**HOW TO COMPLETE THIS TASK**
Report each line of the entries that contains the word "those", copied in full.

**INPUT MATERIAL**

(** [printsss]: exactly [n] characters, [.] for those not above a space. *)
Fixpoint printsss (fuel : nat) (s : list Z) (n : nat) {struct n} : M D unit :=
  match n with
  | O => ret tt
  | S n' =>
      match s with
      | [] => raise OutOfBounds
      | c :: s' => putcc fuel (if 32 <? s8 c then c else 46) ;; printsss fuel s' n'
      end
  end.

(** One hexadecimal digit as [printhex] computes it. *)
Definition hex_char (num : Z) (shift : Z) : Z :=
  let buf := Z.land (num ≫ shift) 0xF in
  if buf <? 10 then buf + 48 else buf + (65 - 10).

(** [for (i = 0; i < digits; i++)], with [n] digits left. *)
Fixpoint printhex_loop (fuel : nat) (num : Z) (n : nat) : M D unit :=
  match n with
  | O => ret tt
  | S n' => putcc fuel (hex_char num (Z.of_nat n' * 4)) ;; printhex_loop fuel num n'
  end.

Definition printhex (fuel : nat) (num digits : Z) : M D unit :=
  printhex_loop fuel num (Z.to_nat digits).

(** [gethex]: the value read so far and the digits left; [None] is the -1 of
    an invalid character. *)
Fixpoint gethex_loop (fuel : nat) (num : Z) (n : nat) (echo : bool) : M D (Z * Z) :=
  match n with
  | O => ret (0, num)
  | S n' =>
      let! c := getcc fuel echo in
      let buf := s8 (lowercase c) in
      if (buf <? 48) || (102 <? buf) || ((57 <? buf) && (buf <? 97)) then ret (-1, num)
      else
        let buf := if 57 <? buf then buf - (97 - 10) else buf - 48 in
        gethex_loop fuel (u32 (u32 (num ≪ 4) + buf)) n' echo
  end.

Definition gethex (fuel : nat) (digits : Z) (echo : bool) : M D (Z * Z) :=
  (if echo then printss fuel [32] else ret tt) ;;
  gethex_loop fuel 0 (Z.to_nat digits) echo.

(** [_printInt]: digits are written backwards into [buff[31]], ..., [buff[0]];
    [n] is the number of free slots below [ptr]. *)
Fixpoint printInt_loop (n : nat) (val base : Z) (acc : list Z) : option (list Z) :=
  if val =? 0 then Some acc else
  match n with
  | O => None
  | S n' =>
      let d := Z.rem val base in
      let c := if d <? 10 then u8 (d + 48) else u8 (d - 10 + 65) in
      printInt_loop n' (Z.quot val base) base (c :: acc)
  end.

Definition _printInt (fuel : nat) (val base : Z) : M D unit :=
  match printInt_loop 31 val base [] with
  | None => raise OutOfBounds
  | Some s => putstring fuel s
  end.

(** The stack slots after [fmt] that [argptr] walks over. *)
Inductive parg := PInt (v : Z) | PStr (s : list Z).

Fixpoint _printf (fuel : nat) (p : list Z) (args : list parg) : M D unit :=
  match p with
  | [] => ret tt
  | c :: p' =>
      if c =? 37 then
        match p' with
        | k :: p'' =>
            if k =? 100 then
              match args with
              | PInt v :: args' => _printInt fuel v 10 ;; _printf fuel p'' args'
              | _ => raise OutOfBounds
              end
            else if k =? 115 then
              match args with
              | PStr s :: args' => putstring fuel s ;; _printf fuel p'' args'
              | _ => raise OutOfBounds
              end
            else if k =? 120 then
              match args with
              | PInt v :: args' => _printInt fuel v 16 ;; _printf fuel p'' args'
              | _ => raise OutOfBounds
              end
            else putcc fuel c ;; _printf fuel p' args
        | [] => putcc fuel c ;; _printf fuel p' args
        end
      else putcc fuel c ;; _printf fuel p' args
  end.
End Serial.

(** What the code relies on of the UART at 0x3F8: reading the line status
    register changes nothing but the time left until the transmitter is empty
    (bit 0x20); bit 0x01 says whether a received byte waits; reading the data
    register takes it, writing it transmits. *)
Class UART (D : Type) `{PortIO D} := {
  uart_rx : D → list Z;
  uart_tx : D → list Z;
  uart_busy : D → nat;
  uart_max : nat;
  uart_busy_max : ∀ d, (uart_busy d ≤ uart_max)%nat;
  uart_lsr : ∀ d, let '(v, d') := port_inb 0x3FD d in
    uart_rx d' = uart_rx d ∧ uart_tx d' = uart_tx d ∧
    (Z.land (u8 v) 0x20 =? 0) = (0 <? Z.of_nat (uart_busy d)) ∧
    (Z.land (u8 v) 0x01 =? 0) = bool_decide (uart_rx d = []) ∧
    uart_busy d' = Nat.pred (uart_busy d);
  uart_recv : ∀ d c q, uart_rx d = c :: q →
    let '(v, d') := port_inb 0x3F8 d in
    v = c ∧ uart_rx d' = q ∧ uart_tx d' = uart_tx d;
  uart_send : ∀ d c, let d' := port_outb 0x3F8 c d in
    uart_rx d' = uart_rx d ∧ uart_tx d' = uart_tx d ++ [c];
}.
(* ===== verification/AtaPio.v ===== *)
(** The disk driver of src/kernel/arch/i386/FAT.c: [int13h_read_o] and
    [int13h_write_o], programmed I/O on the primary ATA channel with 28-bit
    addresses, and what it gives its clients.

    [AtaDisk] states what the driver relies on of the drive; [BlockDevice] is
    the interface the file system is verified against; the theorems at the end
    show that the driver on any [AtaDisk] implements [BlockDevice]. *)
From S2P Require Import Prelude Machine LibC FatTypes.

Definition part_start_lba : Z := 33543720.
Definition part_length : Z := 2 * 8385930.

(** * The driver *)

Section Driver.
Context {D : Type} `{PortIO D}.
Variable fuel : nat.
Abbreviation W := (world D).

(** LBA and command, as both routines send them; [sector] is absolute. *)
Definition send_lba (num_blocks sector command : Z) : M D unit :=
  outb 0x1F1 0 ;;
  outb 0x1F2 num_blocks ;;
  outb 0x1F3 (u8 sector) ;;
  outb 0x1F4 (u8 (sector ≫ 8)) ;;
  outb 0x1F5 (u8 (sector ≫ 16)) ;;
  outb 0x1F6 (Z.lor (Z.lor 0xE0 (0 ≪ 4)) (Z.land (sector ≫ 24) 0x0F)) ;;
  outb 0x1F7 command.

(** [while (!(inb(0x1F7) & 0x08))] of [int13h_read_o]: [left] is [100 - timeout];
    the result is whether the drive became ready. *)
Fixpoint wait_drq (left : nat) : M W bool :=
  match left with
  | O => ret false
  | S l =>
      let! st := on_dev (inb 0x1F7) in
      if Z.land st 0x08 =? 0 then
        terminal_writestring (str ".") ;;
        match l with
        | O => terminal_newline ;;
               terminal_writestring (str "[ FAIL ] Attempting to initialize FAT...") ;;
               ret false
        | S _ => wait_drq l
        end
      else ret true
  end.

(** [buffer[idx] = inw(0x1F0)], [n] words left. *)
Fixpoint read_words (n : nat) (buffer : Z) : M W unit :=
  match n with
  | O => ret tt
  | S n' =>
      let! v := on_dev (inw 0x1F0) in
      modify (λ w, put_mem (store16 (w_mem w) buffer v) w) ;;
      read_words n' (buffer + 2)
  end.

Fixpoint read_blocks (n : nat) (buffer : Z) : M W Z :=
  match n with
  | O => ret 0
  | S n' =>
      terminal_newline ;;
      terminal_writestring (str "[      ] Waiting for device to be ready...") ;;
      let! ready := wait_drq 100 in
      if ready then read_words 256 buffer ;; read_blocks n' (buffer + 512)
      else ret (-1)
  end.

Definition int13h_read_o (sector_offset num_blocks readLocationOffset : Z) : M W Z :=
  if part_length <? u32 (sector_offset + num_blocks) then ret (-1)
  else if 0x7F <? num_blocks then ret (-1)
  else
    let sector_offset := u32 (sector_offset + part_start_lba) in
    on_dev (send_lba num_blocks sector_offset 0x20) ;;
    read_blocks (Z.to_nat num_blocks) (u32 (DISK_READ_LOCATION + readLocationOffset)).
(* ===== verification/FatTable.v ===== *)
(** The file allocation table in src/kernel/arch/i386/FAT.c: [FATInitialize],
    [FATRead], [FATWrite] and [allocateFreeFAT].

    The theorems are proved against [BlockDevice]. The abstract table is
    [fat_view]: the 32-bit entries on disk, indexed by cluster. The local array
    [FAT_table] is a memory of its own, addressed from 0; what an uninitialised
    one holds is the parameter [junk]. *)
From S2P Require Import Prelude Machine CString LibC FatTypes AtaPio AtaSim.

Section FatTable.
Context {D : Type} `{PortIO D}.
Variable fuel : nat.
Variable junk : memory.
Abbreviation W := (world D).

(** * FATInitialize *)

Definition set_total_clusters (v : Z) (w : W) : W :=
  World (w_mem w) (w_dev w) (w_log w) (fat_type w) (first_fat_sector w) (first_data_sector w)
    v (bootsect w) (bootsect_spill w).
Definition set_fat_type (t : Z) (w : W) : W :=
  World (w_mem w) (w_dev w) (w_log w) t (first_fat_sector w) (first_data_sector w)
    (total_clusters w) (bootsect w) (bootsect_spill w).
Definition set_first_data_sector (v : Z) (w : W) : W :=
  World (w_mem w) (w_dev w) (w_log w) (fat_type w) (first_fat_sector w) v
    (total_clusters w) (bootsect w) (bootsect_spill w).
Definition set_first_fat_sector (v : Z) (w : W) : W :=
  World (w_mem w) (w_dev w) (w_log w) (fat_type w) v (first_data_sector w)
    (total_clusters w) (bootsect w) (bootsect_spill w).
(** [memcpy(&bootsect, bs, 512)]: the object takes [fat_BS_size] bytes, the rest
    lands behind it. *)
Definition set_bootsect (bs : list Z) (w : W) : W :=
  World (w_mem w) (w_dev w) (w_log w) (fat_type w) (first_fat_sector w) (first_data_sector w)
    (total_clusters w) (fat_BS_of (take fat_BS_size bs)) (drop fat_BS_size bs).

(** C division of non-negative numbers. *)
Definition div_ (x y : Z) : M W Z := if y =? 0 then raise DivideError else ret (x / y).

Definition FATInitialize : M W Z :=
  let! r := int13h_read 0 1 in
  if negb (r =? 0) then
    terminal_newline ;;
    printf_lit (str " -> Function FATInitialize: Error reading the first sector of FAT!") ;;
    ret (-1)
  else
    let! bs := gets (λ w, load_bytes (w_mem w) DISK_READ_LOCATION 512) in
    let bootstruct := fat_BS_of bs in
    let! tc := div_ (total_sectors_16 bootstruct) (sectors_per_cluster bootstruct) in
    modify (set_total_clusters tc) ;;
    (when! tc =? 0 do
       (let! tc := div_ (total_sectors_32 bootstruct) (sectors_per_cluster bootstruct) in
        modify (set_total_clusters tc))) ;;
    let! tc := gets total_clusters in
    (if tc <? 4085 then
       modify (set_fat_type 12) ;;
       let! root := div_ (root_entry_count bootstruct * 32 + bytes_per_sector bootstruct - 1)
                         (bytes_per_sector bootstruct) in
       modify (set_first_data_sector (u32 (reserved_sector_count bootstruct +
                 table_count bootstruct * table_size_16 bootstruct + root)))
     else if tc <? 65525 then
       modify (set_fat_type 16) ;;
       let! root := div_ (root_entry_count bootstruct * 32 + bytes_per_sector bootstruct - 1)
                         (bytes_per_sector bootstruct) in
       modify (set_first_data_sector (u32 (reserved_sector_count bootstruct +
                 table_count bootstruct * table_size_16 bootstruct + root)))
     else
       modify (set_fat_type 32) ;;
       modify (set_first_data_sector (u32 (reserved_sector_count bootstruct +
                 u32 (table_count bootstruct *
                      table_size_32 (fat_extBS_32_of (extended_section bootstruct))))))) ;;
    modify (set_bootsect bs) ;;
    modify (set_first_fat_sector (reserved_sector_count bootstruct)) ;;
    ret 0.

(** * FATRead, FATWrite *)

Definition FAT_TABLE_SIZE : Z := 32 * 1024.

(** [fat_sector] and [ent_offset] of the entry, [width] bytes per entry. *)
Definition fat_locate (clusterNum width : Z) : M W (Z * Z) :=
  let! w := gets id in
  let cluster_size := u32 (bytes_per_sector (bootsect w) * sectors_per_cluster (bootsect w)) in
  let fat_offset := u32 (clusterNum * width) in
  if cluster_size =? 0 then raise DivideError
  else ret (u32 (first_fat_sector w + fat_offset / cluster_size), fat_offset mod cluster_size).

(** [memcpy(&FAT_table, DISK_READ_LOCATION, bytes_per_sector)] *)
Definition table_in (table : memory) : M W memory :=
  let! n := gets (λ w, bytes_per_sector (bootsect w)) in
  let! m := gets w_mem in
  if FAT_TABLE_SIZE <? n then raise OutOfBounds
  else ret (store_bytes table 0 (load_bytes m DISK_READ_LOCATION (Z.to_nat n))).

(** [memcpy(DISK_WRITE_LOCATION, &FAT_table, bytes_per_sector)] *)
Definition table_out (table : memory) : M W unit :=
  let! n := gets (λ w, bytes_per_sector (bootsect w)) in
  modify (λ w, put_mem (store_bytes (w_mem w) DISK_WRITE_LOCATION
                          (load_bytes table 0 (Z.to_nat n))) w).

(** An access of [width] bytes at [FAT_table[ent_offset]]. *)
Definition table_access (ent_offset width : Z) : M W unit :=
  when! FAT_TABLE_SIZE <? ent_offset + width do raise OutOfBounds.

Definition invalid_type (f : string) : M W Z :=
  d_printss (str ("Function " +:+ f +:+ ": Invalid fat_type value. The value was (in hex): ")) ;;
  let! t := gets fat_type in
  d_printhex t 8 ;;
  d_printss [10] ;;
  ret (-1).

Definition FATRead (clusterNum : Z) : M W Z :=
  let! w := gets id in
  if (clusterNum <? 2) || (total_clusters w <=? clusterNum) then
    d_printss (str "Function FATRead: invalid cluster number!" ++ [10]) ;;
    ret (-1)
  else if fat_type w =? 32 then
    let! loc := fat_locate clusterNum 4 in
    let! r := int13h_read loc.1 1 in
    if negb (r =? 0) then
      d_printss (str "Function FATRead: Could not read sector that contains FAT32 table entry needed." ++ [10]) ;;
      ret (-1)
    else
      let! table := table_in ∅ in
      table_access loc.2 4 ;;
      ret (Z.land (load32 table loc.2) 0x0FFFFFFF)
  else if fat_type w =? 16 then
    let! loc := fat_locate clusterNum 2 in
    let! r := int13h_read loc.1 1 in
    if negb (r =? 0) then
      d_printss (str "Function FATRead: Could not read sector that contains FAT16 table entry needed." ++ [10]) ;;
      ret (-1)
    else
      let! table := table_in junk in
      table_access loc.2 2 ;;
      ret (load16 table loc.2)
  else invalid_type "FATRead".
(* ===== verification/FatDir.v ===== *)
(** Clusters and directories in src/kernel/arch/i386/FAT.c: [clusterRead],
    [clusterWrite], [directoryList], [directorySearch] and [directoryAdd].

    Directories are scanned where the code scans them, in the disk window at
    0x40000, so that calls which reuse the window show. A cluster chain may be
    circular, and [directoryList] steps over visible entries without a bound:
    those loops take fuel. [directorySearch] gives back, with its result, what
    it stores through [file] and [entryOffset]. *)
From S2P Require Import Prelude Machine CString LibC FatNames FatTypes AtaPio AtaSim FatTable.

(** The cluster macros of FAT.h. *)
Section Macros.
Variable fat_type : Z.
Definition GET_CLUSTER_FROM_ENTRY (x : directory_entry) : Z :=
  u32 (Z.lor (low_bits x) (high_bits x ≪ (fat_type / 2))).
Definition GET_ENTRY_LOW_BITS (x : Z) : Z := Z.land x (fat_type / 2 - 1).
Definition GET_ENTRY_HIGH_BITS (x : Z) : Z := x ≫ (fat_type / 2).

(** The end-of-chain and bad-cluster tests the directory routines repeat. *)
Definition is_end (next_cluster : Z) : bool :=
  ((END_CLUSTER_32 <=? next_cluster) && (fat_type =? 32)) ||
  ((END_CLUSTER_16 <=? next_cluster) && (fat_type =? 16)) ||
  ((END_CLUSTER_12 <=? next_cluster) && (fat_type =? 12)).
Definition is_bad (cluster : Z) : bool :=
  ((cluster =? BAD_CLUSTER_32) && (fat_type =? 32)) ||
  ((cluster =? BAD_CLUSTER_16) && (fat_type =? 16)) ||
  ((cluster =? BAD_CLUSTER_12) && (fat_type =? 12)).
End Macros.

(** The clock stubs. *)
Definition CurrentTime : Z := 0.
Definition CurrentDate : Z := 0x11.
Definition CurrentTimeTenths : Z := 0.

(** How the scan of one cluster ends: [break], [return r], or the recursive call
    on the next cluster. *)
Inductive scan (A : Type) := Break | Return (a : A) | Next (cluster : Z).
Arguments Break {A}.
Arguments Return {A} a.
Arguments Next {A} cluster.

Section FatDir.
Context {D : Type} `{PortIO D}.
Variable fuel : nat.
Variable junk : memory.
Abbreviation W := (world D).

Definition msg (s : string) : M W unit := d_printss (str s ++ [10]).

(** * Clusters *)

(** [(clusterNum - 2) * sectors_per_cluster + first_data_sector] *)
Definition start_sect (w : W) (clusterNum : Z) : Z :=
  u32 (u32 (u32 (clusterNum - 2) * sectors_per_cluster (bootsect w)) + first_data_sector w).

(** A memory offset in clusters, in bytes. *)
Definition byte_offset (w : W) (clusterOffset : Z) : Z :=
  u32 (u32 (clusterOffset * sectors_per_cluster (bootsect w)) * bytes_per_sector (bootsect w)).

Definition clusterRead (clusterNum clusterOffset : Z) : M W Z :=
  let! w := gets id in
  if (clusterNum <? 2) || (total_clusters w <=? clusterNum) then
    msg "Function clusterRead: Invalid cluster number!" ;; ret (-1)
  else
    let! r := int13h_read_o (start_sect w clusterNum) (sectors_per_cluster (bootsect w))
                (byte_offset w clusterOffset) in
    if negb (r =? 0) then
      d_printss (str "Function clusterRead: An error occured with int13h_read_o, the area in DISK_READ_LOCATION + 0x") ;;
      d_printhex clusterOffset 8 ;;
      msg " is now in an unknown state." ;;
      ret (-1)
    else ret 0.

**TASK RESULT**
(** [printsss]: exactly [n] characters, [.] for those not above a space. *)
    those loops take fuel. [directorySearch] gives back, with its result, what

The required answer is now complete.